Data Virtualization: the Data Management Tool You May Not Know About
In recent years, big data has become one of the most powerful forces in the worlds of business and technology. Companies have made amazing strides in the ways they harvest and use data to shape their brand and business operations. The fact of the matter is that if your company isn’t using data services to enhance your operations, marketing, and customer service, your company is falling behind the curve.
Information is golden no matter what industry you’re in, and the more data you have, the better your analytics and results should be. So, how do you turn your big data into actionable insights that increase business value? The answer is data virtualization. Continue reading to learn more about this data management tool and how it can help your business to reach new heights.
So, how do you turn your big data into actionable insights that increase business value ?
What is data virtualization?
If you’re not an IT specialist, there’s a good chance you don’t know what data virtualization is, but that doesn’t mean you don’t need to know. After all, with as important as data has become to business users, the more you know about big data and analytics, the better it is for your company.
Companies receive data all day every day, and it comes in many formats and from many different source systems, whether they are databases, data warehouses, or data sets from disparate sources. However, none of that data is analytics until it goes through the process of virtualization.
One way to look at data virtualization platforms is like a vortex for different data sources. Data goes into one side of the data virtualization server and comes out on the other side as analytics. Furthermore, as part of the data virtualization process, you also can decide on a number of different types of analytics from streaming analytics that gives real-time data reports to data visualization models that use capturing aesthetics to tell the tale of the numbers.
What are some of the uses of data virtualization?
There are many ways in which companies use data virtualization to improve their business operations, but one of the main ways it’s used is as a data integration tool. When you have datasets from multiple data sources, your best shot of getting valuable insights is to integrate, tabulate, and cross-reference information from disparate data sources.
Data virtualization software provides companies with a data layer from which they can store, manipulate, and disseminate data. In a world where customization and scalability are becoming increasingly more important, agility is one of the most important data virtualization capabilities.

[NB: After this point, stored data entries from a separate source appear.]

(** * streams: the processor pipe (pipe.go)

    A shallow embedding of [processorPipe] and of its methods [Reset],
    [Duration], [Forward], [ForwardToChild], [Commit] and [time], with the
    properties of the routing node proved about it.

    The pipe calls into collaborators that pipe.go only names: the children
    ([Pump], method [Process]), the sources of a message ([Source], method
    [Commit]), the message ([Metadata]), the clock ([time.Now],
    [time.Since]) and the runtime's iteration over a map.  They are the
    fields of the class [Collaborators].  A collaborator is a function on
    the environment, the state of everything outside the pipe; it returns,
    and it has no hold on the pipe itself.  A [nil] child or source, on
    which the call itself would panic, is not among them.

    Every call of [Process] or [Commit] goes through [call_Process] or
    [call_Commit], which runs the collaborator on the environment and
    appends the call, with what it returned, to the list of calls made so
    far.  What the pipe "invokes" is read off that list.

    [p.duration] is a [time.Duration], an [int64]: [+=] wraps.  The clock
    is Go's monotonic clock: a reading is an [int64] count of nanoseconds,
    never negative, and [time.Since] is the difference of two readings. *)

From Stdlib Require Import ZArith String.
From stdpp Require Import base list gmap.

Local Open Scope Z_scope.

(** ** [time.Duration]: a signed 64-bit count of nanoseconds *)

Module Int64.

Definition min_int : Z := - 2 ^ 63.
Definition max_int : Z := 2 ^ 63 - 1.
Definition modulus : Z := 2 ^ 64.

(** The value an [int64] holds after an operation whose exact result is [z]. *)
Definition wrap (z : Z) : Z := (z + 2 ^ 63) mod modulus - 2 ^ 63.

(** Go's [+] on [int64]. *)
Definition add (a b : Z) : Z := wrap (a + b).

Definition in_range (z : Z) : Prop := min_int <= z <= max_int.

End Int64.

(** ** Values of the Go runtime *)

(** A non-nil [error]: either the one pipe.go creates with [errors.New], or
    one that a collaborator made. *)
Inductive error_value (Err : Type) : Type :=
| errors_New (message : string)
| collaborator_error (e : Err).
Arguments errors_New {Err} message.
Arguments collaborator_error {Err} e.

(** Go's [error]: [None] is [nil]. *)
Definition error (Err : Type) : Type := option (error_value Err).

(** A run-time panic of the pipe's own code: indexing a slice of length [len]
    at [index]. *)
Inductive panic : Type :=
| index_out_of_range (index : Z) (len : nat).

(** How a call of a method with result type [error] ends. *)
Inductive outcome (Err : Type) : Type :=
| Returns (err : error Err)
| Panics (p : panic).
Arguments Returns {Err} err.
Arguments Panics {Err} p.

(** [s[i]] for a slice [s] and an [int] [i]: [None] stands for the run-time
    panic. *)
Definition slice_index {A : Type} (s : list A) (i : Z) : option A :=
  if i <? 0 then None else s !! Z.to_nat i.

(** ** Collaborators

    What pipe.go takes from the rest of the package, from the [time] package
    and from the runtime.  [Env] is the state of everything outside the pipe:
    the processors behind the children, the sources, the clock. *)

Class Collaborators : Type := {
  Pump : Type;
  Source : Type;
  Token : Type;
  Message : Type;
  Err : Type;
  Time : Type;
  Env : Type;
  Source_eq_dec :: EqDecision Source;
  Source_countable :: Countable Source;
  (** [msg.Metadata()]: the sources of a message with their tokens. *)
  Metadata : Message -> gmap Source Token;
  (** [child.Process(msg)], run on the environment. *)
  pump_Process : Pump -> Message -> Env -> error Err * Env;
  (** [s.Commit(v)], run on the environment. *)
  source_Commit : Source -> Token -> Env -> error Err * Env;
  (** [time.Now()] and [time.Since(t)], read from the environment. *)
  time_Now : Env -> Time;
  time_Since : Time -> Env -> Z;
  (** [range m] over a Go map: the entries in the order in which the runtime
      yields them, which it chooses anew at every loop; every entry is
      yielded once. *)
  map_range : Env -> gmap Source Token -> list (Source * Token);
  map_range_perm : forall e m, map_range e m ≡ₚ map_to_list m;
  (** [env_le e e']: the environment [e'] is [e] or comes after it.  The
      collaborators only move the environment forward. *)
  env_le : Env -> Env -> Prop;
  env_le_refl : forall e, env_le e e;
  env_le_trans : forall e1 e2 e3, env_le e1 e2 -> env_le e2 e3 -> env_le e1 e3;
  pump_Process_later : forall child msg e,
    env_le e (snd (pump_Process child msg e));
  source_Commit_later : forall s v e,
    env_le e (snd (source_Commit s v e));
  (** [time.Since] returns a [time.Duration], an [int64]. *)
  time_Since_int64 : forall t e, Int64.in_range (time_Since t e);
  (** [time.Now()] carries a reading of the monotonic clock, and
      [time.Since] of it is taken on that clock: it is never negative. *)
  time_Since_monotonic : forall e e',
    env_le e e' -> 0 <= time_Since (time_Now e) e';
  (** The reading of the monotonic clock: the nanoseconds since the process
      started, held in an [int64]. *)
  clock : Env -> Z;
  clock_int64 : forall e, 0 <= clock e <= Int64.max_int;
  (** [time.Since] of a [time.Now()] taken earlier is the difference of the
      two readings. *)
  time_Since_clock : forall e e',
    env_le e e' -> time_Since (time_Now e) e' = clock e' - clock e
}.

One of the main problems that companies have when they’re getting data from heterogeneous data stores is data integration. However, data virtualization software uses integration logic to get datasets from different data silos and input them into a single point of access that performs data extraction, abstraction, and turns basic numbers and figures into business intelligence companies can utilize.

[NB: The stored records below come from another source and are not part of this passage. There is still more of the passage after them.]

Context (w : World) (lib : Imports) (ctx : SlackMonitorContext)
        (account : ResolvedSlackAccount) (sc : SlashCommandConfig).

Lemma runDispatcher_delivers r :
  emits (deliversAsConfigured ctx sc) (runDispatcher w lib ctx sc r).
Proof.
  induction r as [payload k IH|err info_kind k IH|o]; cbn [runDispatcher].
  - apply emits_bind; [| exact IH].
    apply emits_settle, emits_perform. intros o. simpl. repeat split. lia.
  - apply emits_bind; [| exact IH].
    apply emits_settle, emits_runtimeError. intros o. exact I.
  - apply emits_perform. intros o'. exact I.
Qed.

Lemma handleSlashCommandBody_delivers p :
  emits (deliversAsConfigured ctx sc) (handleSlashCommandBody w lib ctx account sc p).
Proof.
  unfold handleSlashCommandBody. apply emits_tryCatch.
  - unfold tryBlock, afterChannelInfo, authorizeAndDispatch, directMessageBlock, roomBlock,
      readStoreAllowFrom, ack, respond, resolveChannelName, resolveUserName,
      readChannelAllowFromStore, upsertChannelPairingRequest, deliverSlackSlashReplies,
      dateNow.
    repeat first
      [ apply emits_bind; [| intros ?]
      | apply emits_when
      | apply emits_ret
      | apply emits_return
      | apply emits_catchPromise
      | apply emits_perform; intros ?; simpl; repeat split; lia
      | apply emits_perform; intros ?; exact I
      | match goal with |- emits _ (if ?c then _ else _) => destruct c end
      | match goal with
        | |- emits _ (dispatchReplyWithDispatcher _ _ _ _ _) =>
            let h := fresh "h" in
            intros h; unfold dispatchReplyWithDispatcher;
            match goal with
            | |- context [runDispatcher ?w' ?lib' ?ctx' ?sc' ?r ?h'] =>
                pose proof (@runDispatcher_delivers r h');
                destruct (runDispatcher w' lib' ctx' sc' r h') as [? ?]
            end;
            simpl in *; constructor; [exact I | assumption]
        end
      | intros ?; constructor ].
  - intros e. apply emits_catchBlock. intros [] Hev; try contradiction; exact I.
Qed.

End Deliveries.

(** X20: every delivery made during a run, whether it forwards a reply of
    the dispatcher or reports that there was none, carries at most one reply
    and is made with the configured visibility ([slashCommand.ephemeral]) and
    text limit ([ctx.textLimit]). *)
Theorem deliveries_as_configured w lib ctx account sc p args o :
  In (EvDeliver args o) (handleSlashCommand w lib ctx account sc p).1 ->
  length (replies args) <= 1
  /\ dl_ephemeral args = sc_ephemeral sc
  /\ dl_textLimit args = textLimit ctx.
Proof.
  unfold handleSlashCommand. rewrite asyncCall_trace. intros Hin.
  exact (in_class (handleSlashCommandBody_delivers w lib ctx account sc p []) Hin).
Qed.

Lemma deliveries_as_configured_witness :
  let world :=
    Sample.world [] (Sample.infoOfType "im")
      {| code := lit "K"; created := true |} Sample.oneReply in
  let context := Sample.context None false (lit "open") in
  let p := Sample.slash "D1" "hi" in
  let args :=
    {| replies := [{| reply_text := Some (lit "hello") |}];
       dl_ephemeral := true; dl_textLimit := 4000 |} in
  In (EvDeliver args (Fulfilled tt))
     (handleSlashCommand world Sample.imports context Sample.account Sample.slashCommand p).1
  /\ length (replies args) <= 1
  /\ dl_ephemeral args = sc_ephemeral Sample.slashCommand
  /\ dl_textLimit args = textLimit context.
Proof.
  intros world context p args.
  assert (Hin : In (EvDeliver args (Fulfilled tt))
                  (handleSlashCommand world Sample.imports context Sample.account
                     Sample.slashCommand p).1)
    by (vm_compute; do 5 right; left; reflexivity).
  split; [exact Hin |].
  exact (@deliveries_as_configured world Sample.imports context Sample.account
           Sample.slashCommand p args (Fulfilled tt) Hin).
Defined.

(** ** Registration *)

Lemma lit_empty : lit "" = [].
Proof. vm_compute. reflexivity. Qed.

Lemma blank_trim (s : jsstr) : blank (trim s) <-> blank s.
Proof.
  split.
  - intros H. apply trim_falsy_iff. unfold trim, trimEnd in *.
    unfold blank in H. apply Forall_rev in H. rewrite rev_involutive in H.
    apply trimStart_nil_iff in H. rewrite trimStart_idempotent in H.
    rewrite H. reflexivity.
  - intros H. apply trim_falsy_iff in H. apply truthy_false_nil in H. rewrite H.
    constructor.
Qed.

(** X21: the configured slash command is registered exactly when it is
    enabled and there are no native commands to register; native commands,
    when there are any, are registered under "/" followed by their name and
    displace it; and the line "slack: slash commands disabled" is logged
    exactly when nothing is registered. *)
Theorem native_commands_displace_slash_command (inputs : RegistrationInputs)
    (sc : SlashCommandConfig) :
  let native := if nativeEnabled inputs then nativeSpecs inputs else [] in
  let matchers := List.map reg_matcher (registerCommands inputs sc).1 in
  let logged := (registerCommands inputs sc).2 in
  (forall name,
      In (SlashCommandMatcher name) matchers
      <-> name = sc_name sc /\ sc_enabled sc = true /\ native = [])
  /\ (forall name,
         In (ExactCommand name) matchers
         <-> exists c, In c native /\ name = lit "/" ++ nc_name c)
  /\ (matchers = [] <-> logged = [lit "slack: slash commands disabled"])
  /\ (matchers <> [] -> logged = []).
Proof.
  intros native matchers logged. subst matchers logged. unfold registerCommands.
  fold native. destruct native as [|c rest] eqn:Hnative.
  - rewrite bool_decide_eq_false_2 by (simpl; lia).
    destruct (sc_enabled sc); cbn [fst snd List.map reg_matcher].
    + split; [| split; [| split]].
      * intros name. split.
        -- intros [H|[]]. injection H as <-. auto.
        -- intros (-> & _ & _). left. reflexivity.
      * intros name. split.
        -- intros [H|[]]. discriminate H.
        -- intros (c & [] & _).
      * split; discriminate.
      * reflexivity.
    + split; [| split; [| split]].
      * intros name. split.
        -- intros [].
        -- intros (_ & H & _). discriminate H.
      * intros name. split.
        -- intros [].
        -- intros (c & [] & _).
      * split; reflexivity.
      * intros H. contradiction H. reflexivity.
  - rewrite bool_decide_eq_true_2 by (simpl; lia).
    cbn [fst snd]. rewrite map_map. cbn [reg_matcher].
    split; [| split; [| split]].
    + intros name. split.
      * intros H. apply in_map_iff in H as (c' & Hc' & _). discriminate Hc'.
      * intros (_ & _ & H). discriminate H.
    + intros name. split.
      * intros H. apply in_map_iff in H as (c' & Hc' & Hin).
        injection Hc' as <-. exists c'. split; [exact Hin | reflexivity].
      * intros (c' & Hin & ->). apply in_map_iff. exists c'.
        split; [reflexivity | exact Hin].
    + split; discriminate.
    + reflexivity.
Qed.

Data virtualization can also be used to create a data catalog to make data easier to find, a dashboard that gives you virtual views of data, and on-demand data integration via data federation. In other words, data virtualization tools make life easier for non-data scientist business users who wouldn’t know what to do with the data otherwise.
How do companies benefit from data virtualization?

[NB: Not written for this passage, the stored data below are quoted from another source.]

(** The order the ranker returns: a fixed point of the ranker, and a
    stable rearrangement of the candidates. *)
Lemma smartOrderSuggestions_reorders
        (suggestions ordered : list string) (originalWord fullText : string)
        (errorOffset : Z) :
  smartOrderSuggestions suggestions originalWord fullText errorOffset
  = Ok ordered ->
  smartOrderSuggestions ordered originalWord fullText errorOffset = Ok ordered
  /\ Permutation suggestions ordered
  /\ (forall q : Q,
        List.filter (scoreIs originalWord fullText errorOffset q) ordered
        = List.filter (scoreIs originalWord fullText errorOffset q)
                      suggestions).
Proof.
  intros H. rewrite smartOrderSuggestions_eq in H.
  apply bindRes_ok in H as (scored & Hscored & H). injection H as <-.
  apply scored_wellformed in Hscored as [Hmap Hwf].
  set (sorted := sort (fun a b => (score b - score a)%Q) scored).
  assert (Hperm : Permutation sorted scored) by apply (sort_perm score).
  assert (Hwf' : Forall (fun x =>
                           rankScore originalWord fullText errorOffset
                                     (suggestion x) = Ok (score x)) sorted).
  { eapply Permutation_Forall; [symmetry; exact Hperm | exact Hwf]. }
  assert (Hagree : forall q l,
             Forall (fun x =>
                       rankScore originalWord fullText errorOffset
                                 (suggestion x) = Ok (score x)) l ->
             Forall (fun x =>
                       scoreIs originalWord fullText errorOffset q
                               (suggestion x)
                       = Qeq_bool (score x) q) l).
  { intros q l Hl. eapply List.Forall_impl; [| exact Hl].
    intros x Hx. unfold scoreIs. now rewrite Hx. }
  split; [| split].
  - rewrite smartOrderSuggestions_eq.
    rewrite (wellformed_rescored _ _ _ _ Hwf'). simpl.
    unfold sorted. now rewrite (sort_idempotent score).
  - rewrite <- Hmap. apply Permutation_map. now symmetry.
  - intros q. rewrite <- Hmap.
    rewrite (filter_map_agree _ _ _ _ (Hagree q sorted Hwf')).
    rewrite (filter_map_agree _ _ _ _ (Hagree q scored Hwf)).
    unfold sorted. now rewrite (sort_ties score).
Qed.
(** Live mode reports a missing interface name, but not a failure of
    the capture itself: when [sniff] ends with an exception, the
    channel holds what the callback put for the packets captured
    before it, one dict per packet with an IP layer and in capture
    order, no error signal is among them or after them, and the
    exception ends the producer thread. *)
Theorem live_capture_failure_not_reported :
  forall (P : platform) (C : PacketSniffer.capture) (stop_at : nat -> bool)
         (fuel : nat) (iface pcap : value)
         (packets : list PacketSniffer.scapy_packet) (e : exn),
    PacketSniffer.scapy_import C = Ok tt ->
    (truthy iface = false ->
     PacketSniffer.start_sniff P C stop_at fuel "live" iface pcap =
       ([PDict [("__error__", PStr "live mode requires iface")]],
        PacketSniffer.Returned)) /\
    (truthy iface = true ->
     PacketSniffer.sniff C iface = (packets, Some e) ->
     let out := PacketSniffer.start_sniff P C stop_at fuel "live" iface pcap in
     snd out = PacketSniffer.Died e /\
     fst out = PacketSniffer.callbacks P 0 packets /\
     List.length (fst out) = List.length (filter PacketSniffer.has_ip packets) /\
     Forall (fun item => is_error item = false) (fst out)).
Proof.
  intros P C stop_at fuel iface pcap packets e Himp.
  unfold PacketSniffer.start_sniff. cbn [String.eqb Ascii.eqb Bool.eqb].
  rewrite Himp. split.
  - intros ->. reflexivity.
  - intros -> ->. cbn [negb fst snd].
    split; [reflexivity |]. split; [reflexivity |]. split.
    + apply callbacks_length.
    + eapply Forall_impl; [| apply callbacks_items].
      intros item [_ He]. exact He.
Qed.

Lemma live_capture_failure_not_reported_witness :
  snd (PacketSniffer.start_sniff Demo.utc Scenarios.three_records Demo.never 0 "live"
                                 (PStr "eth0") PNone) =
    PacketSniffer.Died (Exn "OSError" "Network is down") /\
  List.length (fst (PacketSniffer.start_sniff Demo.utc Scenarios.three_records
                                              Demo.never 0 "live" (PStr "eth0") PNone)) =
    2%nat.
Proof.
  destruct (live_capture_failure_not_reported Demo.utc Scenarios.three_records Demo.never 0
              (PStr "eth0") PNone
              [Demo.tcp_segment; Demo.arp_frame; Scenarios.udp_datagram]
              (Exn "OSError" "Network is down") eq_refl) as [_ H].
  destruct (H eq_refl eq_refl) as (Hend & _ & Hlen & _).
  split; [exact Hend | exact Hlen].
Defined.
(** [generateMCQSolutionCode] *)
Definition generateMCQSolutionCode (parsedResponse : jv) : res jstr :=
  if negb (truthy parsedResponse) then Ok msg_no_answers
  else
    ans <- get_field parsedResponse (u "answers");
    match ans with
    | JArr ((_ :: _) as xs) _ =>
        b <- mcq_blocks 0 xs;
        Ok (u "// MCQ Solutions" ++ [10; 10]%N ++ b)
    | _ => Ok msg_no_answers
    end.

(** The end of [handleMCQResponse]: the provider's text is parsed and
    turned into the solution code; an exception of the code generation
    is caught there and answered with [{ success: false }]. *)
Definition mcq_solution_code (responseContent : jstr) (problemInfo : jv) : res jstr :=
  generateMCQSolutionCode (parseMCQResponse responseContent problemInfo).

(* ================================================================= *)
(** ** waitForInitialization and getLanguage *)

Definition maxAttempts : nat := 50.

(** The [while] loop of [waitForInitialization]; [poll k] is the outcome
    of the [k]-th [executeJavaScript("window.__IS_INITIALIZED__")]
    ([Throw]: the promise rejects).  The result is the number of polls
    made; [Throw] is also the final "App failed to initialize" error. *)
Fixpoint wait_loop (attempts remaining : nat) (poll : nat -> res jv) : res nat :=
  match remaining with
  | O => Throw
  | S r =>
      v <- poll attempts;
      if truthy v then Ok (S attempts) else wait_loop (S attempts) r poll
  end.

Definition waitForInitialization (poll : nat -> res jv) : res nat :=
  wait_loop 0 maxAttempts poll.

(** [getLanguage]: [config_language] is the outcome of reading
    [configHelper.loadConfig().language], [window] whether there is a
    main window, [language] the outcome of reading [window.__LANGUAGE__].
    Every exception is caught. *)
Definition getLanguage (config_language : res jv) (window : bool)
    (poll : nat -> res jv) (language : res jv) : jv :=
  match config_language with
  | Ok l =>
      if truthy l then l
      else if window then
        match waitForInitialization poll with
        | Ok _ =>
            match language with
            | Ok (JStr s) => JStr s
            | _ => JStr (u "python")
            end
        | _ => JStr (u "python")
        end
      else JStr (u "python")
  | _ => JStr (u "python")
  end.

(* ================================================================= *)
(** * Properties *)

(* ----------------------------------------------------------------- *)
(** ** Complexity extraction *)

(** C5 (the spec's scenario): for the synthesis text
    "Time complexity: O(n log n) because we sort first." with nothing
    after it, the time pattern finds no match, because its lookahead
    [(?=\n\s*(?:Space complexity|$))] needs a newline before the end of
    the text; [time_complexity] is then the default linear-time text.
    With a newline after the sentence the result is the sentence itself,
    "O(n log n) because we sort first.", as the spec expects. *)
Lemma C5_time_complexity_last_line :
  time_complexity_of (u "Time complexity: O(n log n) because we sort first.")
    = default_time
  /\ time_complexity_of (u "Time complexity: O(n log n) because we sort first." ++ [10%N])
    = u "O(n log n) because we sort first.".
Proof. split; vm_compute; reflexivity. Qed.

(* ----------------------------------------------------------------- *)
(** ** validateAndFixMCQFormat *)

(** C10: with an empty [questions] array and the raw text
    "1. What is 2+2?", validateAndFixMCQFormat returns the question found
    by extractQuestionsFromText as it is, with an empty options map
    (the defaults of the repair loop are never applied to it). *)
Lemma C10_extracted_question_without_options :
  validateAndFixMCQFormat (JObj [(u "questions", JArr [] [])]) (u "1. What is 2+2?")
  = Ok (JObj [(u "questions",
               JArr [question_obj (u "1") (u "What is 2+2?") []] [])]).
Proof. vm_compute. reflexivity. Qed.

(* ----------------------------------------------------------------- *)
(** ** Objects: lookups after updates *)

Lemma jeqb_eq (a b : jstr) : jeqb a b = true <-> a = b.
Proof.
  revert b; induction a as [|x a IH]; intros [|y b]; simpl; try (split; congruence).
  rewrite andb_true_iff, IH, N.eqb_eq. split; [intros [-> ->]; reflexivity|].
  intros H; injection H; auto.
Qed.

Lemma jeqb_refl (a : jstr) : jeqb a a = true.
Proof. apply jeqb_eq; reflexivity. Qed.

Lemma jeqb_false (a b : jstr) : a <> b -> jeqb a b = false.
Proof. intros H; destruct (jeqb a b) eqn:E; [apply jeqb_eq in E; contradiction|reflexivity]. Qed.

Lemma jeqb_sym (a b : jstr) : jeqb a b = jeqb b a.
Proof.
  destruct (jeqb a b) eqn:E; destruct (jeqb b a) eqn:F; auto.
  - apply jeqb_eq in E; subst; rewrite jeqb_refl in F; discriminate.
  - apply jeqb_eq in F; subst; rewrite jeqb_refl in E; discriminate.
Qed.

Lemma obj_has_none (o : obj) (k : jstr) : obj_has o k = false -> obj_get o k = None.
Proof.
  induction o as [|[k' v'] o IH]; simpl; auto.
  intros H; apply orb_false_iff in H as [H1 H2]; rewrite H1; auto.
Qed.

When it comes to working with data, depending on how much data your company has, you could be talking about hundreds of manhours and thousands of dollars to convert business statistics into business intelligence. Traditional data integration methods take too much time and money for small businesses to benefit from them. With that in mind, it’s important to note that data virtualization products make the process much quicker and cheaper.
Furthermore, one of the greatest things about data virtualization software is the ease of use for business users. With the vendors managing the software, all the business users have to do is know what insights they want from their data.